| |
| |
| |
Oh, wijs ons de weg
Henk Romijn Meijer
Er zijn mensen die voor het vaderland wegpraten, hoe de omstandigheden ook mogen zijn. Néno was zo iemand. Als je haar ophaalde deed ze pratend de deur achter zich dicht en liep ze pratend de lange gang door. En wanneer je het portier van de auto voor haar openhield, liet ze je staan en begon ze een lang verhaal af te steken. En als ze dan eindelijk naast je zat, praatte ze voor zich uit of liever nog naar het raampje rechts, van je afgekeerd. Voeg daarbij dat haar stem door haar hoge leeftijd was afgezwakt tot een verre fluister die het aflegde tegen het geluid van de rustigste motor...

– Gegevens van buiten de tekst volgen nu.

(** The events of a selection are those of fields, spreads and inline
    fragments. *)
Lemma selectionEvents_no_operation schema loc name :
  forall sel type,
    ~ In (EnterOperationDefinition loc name)
        (TypeInfo.selectionEvents schema type sel).
Proof.
  fix IH 1. intros sel type.
  assert (Hall : forall sels type',
             (forall x, In x sels ->
                        forall t, ~ In (EnterOperationDefinition loc name)
                                      (TypeInfo.selectionEvents schema t x)) ->
             ~ In (EnterOperationDefinition loc name)
                 (flat_map (TypeInfo.selectionEvents schema type') sels)).
  { intros sels type' Hs Hin. apply in_flat_map in Hin as (x & Hx & Hin).
    exact (Hs x Hx _ Hin). }
  destruct sel as [l a n sels | l n | l tc sels];
    cbn [TypeInfo.selectionEvents].
  - intros [H|H]; [discriminate|].
    apply in_app_or in H as [H|[H|[]]]; [|discriminate].
    revert H. apply Hall. clear Hall.
    induction sels as [|x sels IHs]; intros y [].
    + subst y. apply IH.
    + apply IHs. assumption.
  - intros [H|[]]. discriminate.
  - intros [H|H]; [discriminate|].
    apply in_app_or in H as [H|[H|[]]]; [|discriminate].
    revert H. apply Hall. clear Hall.
    induction sels as [|x sels IHs]; intros y [].
    + subst y. apply IH.
    + apply IHs. assumption.
Qed.
Definition is_tag_named (name : option string) (element : node) : bool :=
  match element with
  | Tag n _ _ _ =>
      match name with
      | Some x => String.eqb n x
      | None => true
      end
  | NavigableString _ => false
  | SubclassString _ _ => false
  end.

(** [soup.find(name, **criteria)]: the first matching tag in document
    order, or [None]. *)
Definition find (name : option string) (criteria : list criterion)
  (doc : soup) : option node :=
  List.find (fun e => is_tag_named name e && forallb (meets e) criteria)
            (descendants doc).

(** The classes of strings; [None] stands for [NavigableString] itself. *)
Definition class_code (cls : string_class) : nat :=
  match cls with
  | CData => 0 | Comment => 1 | Declaration => 2 | Doctype => 3
  | ProcessingInstruction => 4 | Stylesheet => 5 | Script => 6
  | TemplateString => 7 | RubyTextString => 8 | RubyParenthesisString => 9
  end.

Definition same_type (a b : option string_class) : bool :=
  match a, b with
  | None, None => true
  | Some x, Some y => class_code x =? class_code y
  | _, _ => false
  end.

(** [HTMLTreeBuilder.DEFAULT_STRING_CONTAINERS] *)
Definition string_containers (name : string) : option string_class :=
  if String.eqb name "rt" then Some RubyTextString
  else if String.eqb name "rp" then Some RubyParenthesisString
  else if String.eqb name "style" then Some Stylesheet
  else if String.eqb name "script" then Some Script
  else if String.eqb name "template" then Some TemplateString
  else None.

(** [tag.interesting_string_types]: the container class of the tag, by
    default [(NavigableString, CData)]. *)
Definition interesting_string_types (name : string)
  : list (option string_class) :=
  match string_containers name with
  | Some cls => [Some cls]
  | None => [None; Some CData]
  end.

(** The text of a string whose type is one of [types]. *)
Definition string_of_types (types : list (option string_class)) (d : node)
  : list string :=
  match d with
  | NavigableString t => if existsb (same_type None) types then [t] else []
  | SubclassString cls t =>
      if existsb (same_type (Some cls)) types then [t] else []
  | Tag _ _ _ _ => []
  end.

(** [tag._all_strings()]: the strings below the tag whose type is one of
    the tag's interesting types, in document order. *)
Definition all_strings (n : node) : list string :=
  match n with
  | Tag name _ _ cs =>
      flat_map (string_of_types (interesting_string_types name))
               (descendants cs)
  | _ =>
      filter truthy (string_of_types [None; Some CData] n)
  end.

(** [tag.get_text()]: these strings, joined by the empty separator. *)
Definition get_text (n : node) : string := join "" (all_strings n).

(** [a or b] on two optional tags; a tag is always true. *)
Definition or_else {A : Type} (a b : option A) : option A :=
  match a with
  | Some _ => a
  | None => b
  end.

(** ** [extract_date] *)

Definition date_sources (doc : soup) : list (option node * string) :=
  [ (find (Some "meta") [AttrIs "property" "article:modified_time"] doc, "content");
    (find (Some "meta") [AttrIs "property" "article:published_time"] doc, "content");
    (find (Some "time") [AttrAny "datetime"] doc, "datetime") ].

Definition date_patterns : list re :=
  [ (* \b\d{4}-\d{2}-\d{2}\b *)
    seqs [Bnd; digits 4 4; chr "-"; digits 2 2; chr "-"; digits 2 2; Bnd];
    (* \b[A-Za-z]{3,9} \d{1,2},? \d{4}\b *)
    seqs [Bnd; Rep is_alpha 3 (Some 9); chr " "; digits 1 2; Opt (chr ",");
          chr " "; digits 4 4; Bnd];
    (* \b\d{1,2} [A-Za-z]{3,9} \d{4}\b *)
    seqs [Bnd; digits 1 2; chr " "; Rep is_alpha 3 (Some 9); chr " ";
          digits 4 4; Bnd];
    (* \b\d{1,2}[/\-]\d{1,2}[/\-]\d{2,4}\b *)
    seqs [Bnd; digits 1 2; Chr is_sep; digits 1 2; Chr is_sep; digits 2 4; Bnd] ].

Ze sloeg haar hand voor haar mond. ‘Bloemen!’ hoorde ik haar zeggen. Ze had de bloemen vergeten - de bloemen waarvan Paul altijd zo veel had gehouden! En het was over zeven, alle winkels waren dicht. ‘Oh mijn geheugen, mijn geheugen, mijn geheugen!’ Ze droeg een slap hoedje tegen de zon, wit van kleur. Het stond schuin op haar dunne roodbruin geverfde haren.

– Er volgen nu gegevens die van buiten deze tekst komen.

(* ===== verification/_CoqProject ===== *)
-Q . S2P
Prelude.v
Util.v
Sds.v
VectorClock.v
VcTheory.v
VcText.v
VcClaims.v
Proxy.v
CrdtServer.v
Gc.v
Crc.v
Objects.v
Glob.v
Keyspace.v
Backlog.v
Resp.v
Pubsub.v
PubsubTheory.v
PubsubClaims.v
Rio.v
World.v
Feed.v
Evict.v
EvictPool.v
EvictTheory.v
EvictClaims.v
Psync.v
PeerLink.v
PeerState.v
MasterLink.v
Mirror.v
Merge.v
Handshake.v
Lzf.v
Rdb.v
RdbInfo.v
Convert.v
RdbFile.v
Cron.v
Slave.v
SlaveTheory.v
Transfer.v
Failover.v
Expire.v
Output.v
OutputTheory.v
OutputClaims.v
Dict.v
DictScan.v
Scan.v
KeyCommands.v
Siphash.v
Intset.v
Multi.v
MultiTheory.v
MultiClaims.v
PeerServer.v
PeerMulti.v
(* ===== verification/VcTheory.v ===== *)
(** * Vector clocks: the abstract clock and the theory of the operations

    A well-formed clock ([vc_ok]) has units with gids 1 to 15, no gid twice
    and clocks of 56 bits; [vc_map] is the abstract clock, the finite map from
    gids to clock values, and [vcu] its total reading (0 for an absent gid).
    The lemmas give each operation of [VectorClock] its effect on the map. *)

From S2P Require Import Prelude Util Sds VectorClock.

(** ** Well-formedness and the abstract clock *)

Definition unit_ok (u : clk) : Prop := 0 < gid u < 16 /\ 0 <= clock u < 2 ^ 56.

#[global] Instance unit_ok_dec u : Decision (unit_ok u).
Proof. unfold unit_ok. apply _. Defined.

Definition vc_ok (vc : VectorClock) : Prop := Forall unit_ok vc /\ NoDup (map gid vc).

#[global] Instance vc_ok_dec vc : Decision (vc_ok vc).
Proof. unfold vc_ok. apply _. Defined.

Definition unit_lt (a b : clk) : Prop := gid a < gid b.

#[global] Instance unit_lt_dec : RelDecision unit_lt.
Proof. intros a b. unfold unit_lt. apply _. Defined.

Fixpoint sortedb (vc : VectorClock) : bool :=
  match vc with
  | u :: vc => forallb (fun v => gid u <? gid v) vc && sortedb vc
  | [] => true
  end.

Definition vc_sorted (vc : VectorClock) : Prop := sortedb vc = true.

Definition vc_map (vc : VectorClock) : gmap Z Z :=
  list_to_map (map (fun u => (gid u, clock u)) vc).

Definition vcu (vc : VectorClock) (g : Z) : Z := default 0 (vc_map vc !! g).

Lemma vc_map_cons u vc : vc_map (u :: vc) = <[gid u := clock u]> (vc_map vc).
Proof. done. Qed.

Lemma vc_ok_cons u vc : vc_ok (u :: vc) <-> unit_ok u /\ (gid u ∉ map gid vc) /\ vc_ok vc.
Proof. unfold vc_ok. cbn [map]. rewrite Forall_cons, NoDup_cons. tauto. Qed.

Lemma vc_ok_nil : vc_ok [].
Proof. split; constructor. Qed.

Lemma vc_map_dom vc g : g ∈ map gid vc <-> is_Some (vc_map vc !! g).
Proof.
  induction vc as [|u vc IH]; [split; [intros H; by apply not_elem_of_nil in H|by intros [? ?]]|].
  cbn [map]. rewrite elem_of_cons, vc_map_cons, lookup_insert_is_Some', IH. split; (intros [?|?]; [left; congruence|by right]).
Qed.

Lemma vc_map_None vc g : g ∉ map gid vc <-> vc_map vc !! g = None.
Proof. rewrite vc_map_dom. symmetry. apply eq_None_not_Some. Qed.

Ik had haar opgehaald van haar verzorgingsflat. We waren op weg naar het barokke huis in Lanzac dat nog van haar was en dat veel te groot was geworden voor haar alleen. In de tuin ervan gingen we de verjaardag vieren van haar echtgenoot Paul die zeven jaar geleden was overleden. Het was 4 augustus 1997, tot nu toe de warmste dag van een bloedhete zomer, de warmste sinds ik weet niet wanneer.
Nu een razende vrachtwagen ons op de National 20 wilde passeren, gebaarde Néno ongeduldig dat ze me iets van belang had te zeggen en ik boog naar haar over. ‘Geniet van het leven terwijl het nog kan,’ hoorde ik, ternauwernood.

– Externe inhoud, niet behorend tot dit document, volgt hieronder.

(* ===== verification/VcText.v ===== *)
(** * Vector clocks as text ([src/src/ctrip_vector_clock.c], lines 346-518)

    The notation ["<gid>:<clock>;<gid>:<clock>"], read by [sdsToVectorClock]
    and (with [strtok], on a C buffer) by [stringToVectorClock], written by
    [vectorClockToSds] and [vectorClockToString]. *)

From S2P Require Import Prelude Util Sds VectorClock VcTheory.

Definition VECTOR_CLOCK_SEPARATOR : bytes := str ";".

Definition VECTOR_CLOCK_UNIT_SEPARATOR : bytes := str ":".

(** ** Reading an sds *)

(** [string2ll] leaves its target indeterminate when it fails, and the result
    is not looked at: the unit is then indeterminate. *)

Definition unit_of_numbers (s_gid s_time : bytes) : res clk :=
  ll_gid ← need (string2ll s_gid);
  ll_time ← need (string2ll s_time);
  Ok (init_clock (to_char ll_gid) ll_time).

Definition sdsToVectorClockUnit (vcUnitStr : bytes) : res clk :=
  match sdssplitlen vcUnitStr VECTOR_CLOCK_UNIT_SEPARATOR with
  | Some [s_gid; s_time] => unit_of_numbers s_gid s_time
  | _ => Ok zero_unit
  end.

(** The loop over the pieces: parse one, store it at its index. *)

Fixpoint parse_units (parse : bytes -> res clk) (result : vc_buf) (i : Z) (vcUnits : list bytes)
  : res vc_buf :=
  match vcUnits with
  | [] => Ok result
  | s :: vcUnits =>
      u ← parse s;
      result ← set_clock_unit_by_index result i u;
      parse_units parse result (i + 1) vcUnits
  end.

(** The last piece, trimmed of NUL bytes, is dropped when nothing is left. *)

Definition drop_blank_last (trim : bytes -> bytes) (vcUnits : list bytes) : list bytes :=
  match last vcUnits with
  | None => []
  | Some s =>
      if bool_decide (trim s = []) then removelast vcUnits
      else removelast vcUnits ++ [trim s]
  end.

Definition sdsToVectorClock (vcStr : bytes) : res VectorClock :=
  match sdssplitlen vcStr VECTOR_CLOCK_SEPARATOR with
  | None | Some [] => Ok []
  | Some vcUnits =>
      let units := drop_blank_last (fun s => sdstrim s []) vcUnits in
      result ← newVectorClock (get_len units);
      result ← parse_units sdsToVectorClockUnit result 0 units;
      freeze result
  end.

(** ** Reading a C buffer *)

(** [split] with [strtok]: the maximal runs of bytes other than the separator;
    [cap] is the size of the caller's array, which [split] does not check. *)

Fixpoint strtok_loop (sep : Z) (cur s : bytes) : list bytes :=
  let emit rest := if bool_decide (cur = []) then rest else cur :: rest in
  match s with
  | [] => emit []
  | c :: s => if c =? sep then emit (strtok_loop sep [] s) else strtok_loop sep (cur ++ [c]) s
  end.

Definition split (src : bytes) (separator : Z) (cap : Z) : res (list bytes) :=
  let dest := strtok_loop separator [] src in
  if get_len dest <=? cap then Ok dest else Undef.

Fixpoint trim_left (s : bytes) : bytes :=
  match s with
  | [] => []
  | c :: t => if isspace c then trim_left t else s
  end.

Fixpoint trim_right (s : bytes) : bytes :=
  match s with
  | [] => []
  | c :: t =>
      match trim_right t with
      | [] => if isspace c then [] else [c]
      | u => c :: u
      end
  end.

(** The first byte that is not blank is never cut from the right. *)

Definition trim (s : bytes) : bytes :=
  match trim_left s with
  | [] => []
  | c :: t => c :: trim_right t
  end.

Definition stringToVectorClockUnit (vcUnitStr : bytes) : res clk :=
  vcUnits ← split vcUnitStr 58 2;
  match vcUnits with
  | [s_gid; s_time] => unit_of_numbers s_gid s_time
  | _ => Ok zero_unit
  end.

Definition stringToVectorClock (buf : bytes) : res VectorClock :=
  vcUnits ← split buf 59 (Z.shiftl 2 GIDSIZE);
  match vcUnits with
  | [] => Ok []
  | _ =>
      let units := drop_blank_last trim vcUnits in
      result ← newVectorClock (get_len units);
      result ← parse_units stringToVectorClockUnit result 0 units;
      freeze result
  end.

(** ** Writing *)

(** [do { len += 1; v /= 10; } while (v)] *)

Fixpoint lllen_loop (fuel : nat) (v len : Z) : Z :=
  match fuel with
  | O => len
  | S f => let v := Z.quot v 10 in if v =? 0 then len + 1 else lllen_loop f v (len + 1)
  end.

Definition lllen (v : Z) : res Z :=
  if v <? 0 then
    if v =? LLONG_MIN then Undef else Ok (lllen_loop 20 (- v) 1)
  else Ok (lllen_loop 20 v 0).

Fixpoint string_len_rest (vc : VectorClock) (buflen : Z) : res Z :=
  match vc with
  | [] => Ok buflen
  | u :: vc =>
      n ← lllen (get_logic_clock u);
      string_len_rest vc (buflen + (if get_gid u >=? 10 then 4 else 3) + n)
  end.

Definition vectorClockToStringLen (vc : VectorClock) : res Z :=
  match vc with
  | [] => Ok 0
  | u :: vc =>
      n ← lllen (get_logic_clock u);
      string_len_rest vc ((if get_gid u >=? 10 then 3 else 2) + n)
  end.

(** The formats ["%d:%lld"] and [";%d:%lld"]. *)

Definition print_unit (u : clk) : bytes :=
  print_Z (get_gid u) ++ VECTOR_CLOCK_UNIT_SEPARATOR ++ print_Z (get_logic_clock u).

Fixpoint print_rest (buf : bytes) (vc : VectorClock) : bytes :=
  match vc with
  | [] => buf
  | u :: vc => print_rest (buf ++ VECTOR_CLOCK_SEPARATOR ++ print_unit u) vc
  end.

(** The bytes written before the terminating NUL; their number is returned. *)

Definition vectorClockToString (vc : VectorClock) : bytes :=
  match vc with
  | [] => []
  | u :: vc => print_rest (print_unit u) vc
  end.

(** [if (i != length - 1) vcStr = sdscat(vcStr, SEPARATOR)] *)

Fixpoint sds_units (vcStr : bytes) (vc : VectorClock) : bytes :=
  match vc with
  | [] => vcStr
  | u :: vc =>
      let vcStr := vcStr ++ print_unit u in
      let vcStr := if negb (isNullVectorClock vc) then vcStr ++ VECTOR_CLOCK_SEPARATOR else vcStr in
      sds_units vcStr vc
  end.

Definition vectorClockToSds (vc : VectorClock) : bytes :=
  if isNullVectorClock vc then []
  else sds_units [] vc.

(** ** The written form *)

Lemma sds_units_join s vc : sds_units s vc = s ++ sdsjoinsds (map print_unit vc) [59].
Proof.
  revert s. induction vc as [|u vc IH]; intros s; [simpl; by rewrite app_nil_r|].
  cbn [sds_units map]. rewrite IH. destruct vc as [|v vc].
  - simpl. by rewrite app_nil_r.
  - cbn [map]. rewrite (sdsjoinsds_cons (print_unit u)) by done. simpl negb. cbv iota.
    rewrite <- !app_assoc. done.
Qed.

Lemma vectorClockToSds_join vc : vectorClockToSds vc = sdsjoinsds (map print_unit vc) [59].
Proof.
  unfold vectorClockToSds. rewrite isNull_spec. case_bool_decide as N; [by subst|].
  apply sds_units_join.
Qed.

Lemma print_rest_join s vc : vc <> [] -> print_rest s vc = s ++ [59] ++ sdsjoinsds (map print_unit vc) [59].
Proof.
  revert s. induction vc as [|u vc IH]; intros s N; [done|]. cbn [print_rest map].
  destruct vc as [|v vc]; [done|]. rewrite IH by done. cbn [map].
  rewrite (sdsjoinsds_cons (print_unit u)) by done. rewrite <- !app_assoc. done.
Qed.

Lemma vectorClockToString_join vc : vectorClockToString vc = sdsjoinsds (map print_unit vc) [59].
Proof.
  destruct vc as [|u [|v vc]]; [done|done|]. cbn [vectorClockToString].
  rewrite print_rest_join by done. cbn [map]. by rewrite (sdsjoinsds_cons (print_unit u)).
Qed.

(** ** Bytes of the written form *)

Definition text_byte (c : Z) : Prop := 48 <= c <= 58.

Lemma print_digits z : 0 <= z -> Forall (fun c => 48 <= c <= 57) (print_Z z) /\ print_Z z <> [].
Proof.
  intros Hz. unfold print_Z. replace (z <? 0) with false by lia.
  split.
  - eapply Forall_impl; [by apply dec_digits|]. unfold is_digit. intros c Hc. lia.
  - by destruct (dec_head z Hz) as (c & t & -> & _).
Qed.

Lemma print_unit_ok u :
  unit_ok u ->
  print_unit u = print_Z (gid u) ++ [58] ++ print_Z (clock u) /\ Forall text_byte (print_unit u).
Proof.
  intros Hu. unfold print_unit. rewrite unit_get_gid, unit_get_clock by done.
  split; [done|]. destruct Hu as [H1 H2].
  destruct (print_digits (gid u)) as [D1 _]; [lia|]. destruct (print_digits (clock u)) as [D2 _]; [lia|].
  apply Forall_app_2; [eapply Forall_impl; [exact D1|]; unfold text_byte; simpl; lia|].
  change VECTOR_CLOCK_UNIT_SEPARATOR with [58].
  apply Forall_app_2; [apply Forall_singleton; unfold text_byte; lia|eapply Forall_impl; [exact D2|]; unfold text_byte; simpl; lia].
Qed.

Lemma print_unit_not_nil u : print_unit u <> [].
Proof. unfold print_unit. intros E. apply app_eq_nil in E as [_ E]. done. Qed.

Lemma skip_left_id cset s : Forall (fun c => strchr_in cset c = false) s -> skip_left cset s = s.
Proof. destruct s as [|c s]; [done|]. intros [E _]%Forall_cons. simpl. by rewrite E. Qed.

Lemma skip_right_id cset s : Forall (fun c => strchr_in cset c = false) s -> skip_right cset s = s.
Proof.
  induction s as [|c s IH]; [done|]. intros [E F]%Forall_cons. simpl. rewrite IH, E by done.
  by destruct s.
Qed.

Lemma sdstrim_id cset s : Forall (fun c => strchr_in (cset ++ [0]) c = false) s -> sdstrim s cset = s.
Proof.
  intros F. unfold sdstrim. rewrite skip_left_id by done. destruct s as [|c s]; [done|].
  apply Forall_cons in F as [_ F]. by rewrite skip_right_id.
Qed.

Lemma trim_right_id s : Forall (fun c => isspace c = false) s -> trim_right s = s.
Proof.
  induction s as [|c s IH]; [done|]. intros [E F]%Forall_cons. simpl. rewrite IH, E by done.
  by destruct s.
Qed.

Lemma trim_id s : Forall (fun c => isspace c = false) s -> trim s = s.
Proof.
  intros F. unfold trim. destruct s as [|c s]; [done|]. apply Forall_cons in F as [E F]. simpl.
  rewrite E. by rewrite trim_right_id.
Qed.

Lemma text_trims s : Forall text_byte s -> sdstrim s [] = s /\ trim s = s.
Proof.
  intros F. split; [apply sdstrim_id|apply trim_id]; (eapply Forall_impl; [exact F|]);
    intros c Hc; unfold text_byte in Hc; simpl; [lia|unfold isspace; lia].
Qed.

Lemma drop_blank_last_id trim l :
  Forall (fun s => trim s = s /\ s <> []) l -> drop_blank_last trim l = l.
Proof.
  intros F. destruct l as [|x l _] using rev_ind; [done|]. unfold drop_blank_last. rewrite last_snoc.
  apply Forall_app in F as [_ [[-> Hn] _]%Forall_cons]. rewrite bool_decide_false by done.
  by rewrite removelast_last.
Qed.

Lemma not_in_text c s : Forall text_byte s -> ~ text_byte c -> c ∉ s.
Proof. intros F Hn Hin. rewrite Forall_forall in F. auto. Qed.

Lemma unit_of_numbers_ok u :
  unit_ok u -> unit_of_numbers (print_Z (gid u)) (print_Z (clock u)) = Ok u.
Proof.
  intros [H1 H2]. unfold unit_of_numbers.
  rewrite !string2ll_print by (unfold LLONG_MIN, LLONG_MAX; lia). cbn [need mbind res_bind].
  rewrite to_char_id, init_clock_ok by lia. by destruct u.
Qed.

Lemma digits_no_sep z c : 0 <= z -> 57 < c -> c ∉ print_Z z.
Proof.
  intros Hz Hc Hin. destruct (print_digits z Hz) as [F _]. rewrite Forall_forall in F.
  specialize (F c Hin). lia.
Qed.

Lemma sdsToVectorClockUnit_print u : unit_ok u -> sdsToVectorClockUnit (print_unit u) = Ok u.
Proof.
  intros Hu. unfold sdsToVectorClockUnit. change VECTOR_CLOCK_UNIT_SEPARATOR with [58].
  rewrite sdssplitlen_splitc by apply print_unit_not_nil.
  destruct (print_unit_ok u Hu) as [-> _]. change ([58] ++ ?x) with (58 :: x).
  assert (0 <= gid u /\ 0 <= clock u) as [? ?] by (destruct Hu; lia).
  rewrite splitc_app_sep, splitc_no_sep by (apply digits_no_sep; lia).
  by apply unit_of_numbers_ok.
Qed.

(** ** [strtok] *)

Lemma strtok_app sep cur t s :
  sep ∉ t -> strtok_loop sep cur (t ++ s) = strtok_loop sep (cur ++ t) s.
Proof.
  revert cur. induction t as [|c t IH]; intros cur H; [by rewrite app_nil_r|].
  apply not_elem_of_cons in H as [Hc Ht]. cbn [app strtok_loop].
  replace (c =? sep) with false by lia. rewrite IH by done. by rewrite <- app_assoc.
Qed.

Lemma strtok_end sep cur : cur <> [] -> strtok_loop sep cur [] = [cur].
Proof. intros H. cbn [strtok_loop]. by rewrite bool_decide_false. Qed.

Lemma strtok_sep sep cur s : cur <> [] -> strtok_loop sep cur (sep :: s) = cur :: strtok_loop sep [] s.
Proof. intros H. cbn [strtok_loop]. rewrite Z.eqb_refl. by rewrite bool_decide_false. Qed.

Lemma strtok_join sep toks :
  Forall (fun t => (sep ∉ t) /\ t <> []) toks -> strtok_loop sep [] (sdsjoinsds toks [sep]) = toks.
Proof.
  induction toks as [|t toks IH]; [done|]. intros [[Ht Hn] F]%Forall_cons. destruct toks as [|u toks].
  - cbn [sdsjoinsds]. rewrite <- (app_nil_r t) at 1. rewrite strtok_app by done. by apply strtok_end.
  - rewrite sdsjoinsds_cons by done. rewrite strtok_app by done.
    change ([sep] ++ ?x) with (sep :: x). rewrite strtok_sep by done. by rewrite IH.
Qed.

Te denken dat Paul en Néno deze weg hadden gekend toen er niet meer dan één auto per dag voorbijkwam! Als kind speelden ze ongestoord tennis op de grote weg!
We reden het tuinpad op. De jeugdige geblondeerde Isabelle op wie Paul in een bepaalde periode van zijn leven zijn zinnen had gezet, zag ons komen. Ze begroette me. ‘Ineke, Ineke!’ riep ze uit, met een zangerig accent. We zoenden elkaar door het open raam.
Terwijl Isabelle Néno uit de auto sjorde, kwamen haar dochter
| |
| |
Irene en Irenes echtgenoot (of vriend) Johnny uit het huis om haar welkom te heten. Maar Néno ging aan ze voorbij: zodra ze haar evenwicht had gevonden, draafde ze onwaarschijnlijk lichtvoetig en met haar armen zwaaiend als in trance over het tuinpad naar de tafel en zei bazig: ‘Hoeveel mensen komen er?’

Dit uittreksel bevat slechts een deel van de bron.